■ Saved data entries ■
(** The same run with a grant bound to a view. *)
Definition orders := ViewBinding.MkSet ViewBinding.Version [ViewBinding.order_contract].
Definition orders_digest : string := match ViewBinding.Digest orders with Ok d => d | Err _ => "" end.
Definition decode_orders (b : bytes) : result ViewBinding.BindingSet := Ok orders.
Definition bound_grant := MkTaskGrant "t" (MkGrantRow "ann" "sales" ["orders"] ∅ "{}" "low" (MkLimits 5 100 1000) 90 "v1" zeros "db" zeros "r" 3
  orders_digest "" zero_limits None)
  (Some (MkBindingSet orders_digest ViewBinding.Version (ViewBinding.json_set orders) [MkDependency "orders" "k"] 3)).
Definition bound_decision := MkApprovalCallback "e1" (to_bytes "approved") "" (MkApproval "t" "boss" "approve" "" 0) TaskAwaitingApproval TaskActive ""
  (Some bound_grant) (to_bytes "ok").
Definition bound_request := MkReserve "q1" "t" "r1" "ann" "digest" "fp" "v1" zeros "db" zeros orders_digest zeros zeros "allow" 10 0 None.
Definition tx4b := ApplyApprovalCallback normalize_text decode_orders (stored tx3) 4 bound_decision.
Definition tx5b := ReserveBudget (stored tx4b) (fun _ => 5) bound_request.
Lemma demo_bound : reach (H := text_literals) same_bytes normalize_text decode_orders tx5b.1.
Proof.
  assert (E4 : exists x, tx4b = Ok (stored tx4b, x)) by (apply stored_ok; vm_compute; reflexivity). destruct E4 as [x E4].
  eapply reach_step; [|apply step_reserve]. eapply reach_step; [apply demo_submitted|]. exact (step_decide _ _ _ _ _ _ _ E4).
Qed.
Lemma demo_changed : exists s1 v s3 b, MarkTaskViewSemanticChanged tx5b.1 6 "t" zeros = Ok (s1, v) /\
  vStatus v = TaskViewBindingRequireRebind /\ ReserveBudget s1 (fun _ => 7) bound_request = (s3, Ok b).
Proof.
  assert (E : match MarkTaskViewSemanticChanged tx5b.1 6 "t" zeros with
              | Ok (s1, v) => same (vStatus v) TaskViewBindingRequireRebind && is_ok (ReserveBudget s1 (fun _ => 7) bound_request).2
              | Err _ => false end = true) by (vm_compute; reflexivity).
  destruct (MarkTaskViewSemanticChanged tx5b.1 6 "t" zeros) as [[s1 v]|]; [|discriminate E]. apply andb_true_iff in E as [Ev Eb].
  exists s1, v. destruct (ReserveBudget s1 (fun _ => 7) bound_request) as [s3 [b|]]; [|discriminate Eb]. exists s3, b.
  apply same_true in Ev. done.
Qed.

Lemma view_change_closes_witness : exists s1 v s3 b, MarkTaskViewSemanticChanged tx5b.1 6 "t" zeros = Ok (s1, v) /\
  ReserveBudget s1 (fun _ => 7) bound_request = (s3, Ok b) /\ brReplay b = true.
Proof.
  destruct demo_changed as (s1 & v & s3 & b & E & Hst & Eb). exists s1, v, s3, b. split; [exact E|]. split; [exact Eb|].
  exact (view_change_closes (H := text_literals) same_bytes normalize_text decode_orders tx5b.1 6 "t" zeros s1 v s1
    (fun _ => 7) bound_request s3 b demo_bound E Hst (steps_refl _ _ _ _) eq_refl Eb).
Defined.
End ControlProps.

■ Directions ■
Every entry should be reproduced exactly, with no part omitted.

■ Solution to this problem ■
(** The same run with a grant bound to a view. *)
Definition orders := ViewBinding.MkSet ViewBinding.Version [ViewBinding.order_contract].
Definition orders_digest : string := match ViewBinding.Digest orders with Ok d => d | Err _ => "" end.
Definition decode_orders (b : bytes) : result ViewBinding.BindingSet := Ok orders.
Definition bound_grant := MkTaskGrant "t" (MkGrantRow "ann" "sales" ["orders"] ∅ "{}" "low" (MkLimits 5 100 1000) 90 "v1" zeros "db" zeros "r" 3
  orders_digest "" zero_limits None)
  (Some (MkBindingSet orders_digest ViewBinding.Version (ViewBinding.json_set orders) [MkDependency "orders" "k"] 3)).
Definition bound_decision := MkApprovalCallback "e1" (to_bytes "approved") "" (MkApproval "t" "boss" "approve" "" 0) TaskAwaitingApproval TaskActive ""
  (Some bound_grant) (to_bytes "ok").
Definition bound_request := MkReserve "q1" "t" "r1" "ann" "digest" "fp" "v1" zeros "db" zeros orders_digest zeros zeros "allow" 10 0 None.
Definition tx4b := ApplyApprovalCallback normalize_text decode_orders (stored tx3) 4 bound_decision.
Definition tx5b := ReserveBudget (stored tx4b) (fun _ => 5) bound_request.
Lemma demo_bound : reach (H := text_literals) same_bytes normalize_text decode_orders tx5b.1.
Proof.
  assert (E4 : exists x, tx4b = Ok (stored tx4b, x)) by (apply stored_ok; vm_compute; reflexivity). destruct E4 as [x E4].
  eapply reach_step; [|apply step_reserve]. eapply reach_step; [apply demo_submitted|]. exact (step_decide _ _ _ _ _ _ _ E4).
Qed.
Lemma demo_changed : exists s1 v s3 b, MarkTaskViewSemanticChanged tx5b.1 6 "t" zeros = Ok (s1, v) /\
  vStatus v = TaskViewBindingRequireRebind /\ ReserveBudget s1 (fun _ => 7) bound_request = (s3, Ok b).
Proof.
  assert (E : match MarkTaskViewSemanticChanged tx5b.1 6 "t" zeros with
              | Ok (s1, v) => same (vStatus v) TaskViewBindingRequireRebind && is_ok (ReserveBudget s1 (fun _ => 7) bound_request).2
              | Err _ => false end = true) by (vm_compute; reflexivity).
  destruct (MarkTaskViewSemanticChanged tx5b.1 6 "t" zeros) as [[s1 v]|]; [|discriminate E]. apply andb_true_iff in E as [Ev Eb].
  exists s1, v. destruct (ReserveBudget s1 (fun _ => 7) bound_request) as [s3 [b|]]; [|discriminate Eb]. exists s3, b.
  apply same_true in Ev. done.
Qed.

Lemma view_change_closes_witness : exists s1 v s3 b, MarkTaskViewSemanticChanged tx5b.1 6 "t" zeros = Ok (s1, v) /\
  ReserveBudget s1 (fun _ => 7) bound_request = (s3, Ok b) /\ brReplay b = true.
Proof.
  destruct demo_changed as (s1 & v & s3 & b & E & Hst & Eb). exists s1, v, s3, b. split; [exact E|]. split; [exact Eb|].
  exact (view_change_closes (H := text_literals) same_bytes normalize_text decode_orders tx5b.1 6 "t" zeros s1 v s1
    (fun _ => 7) bound_request s3 b demo_bound E Hst (steps_refl _ _ _ _) eq_refl Eb).
Defined.
End ControlProps.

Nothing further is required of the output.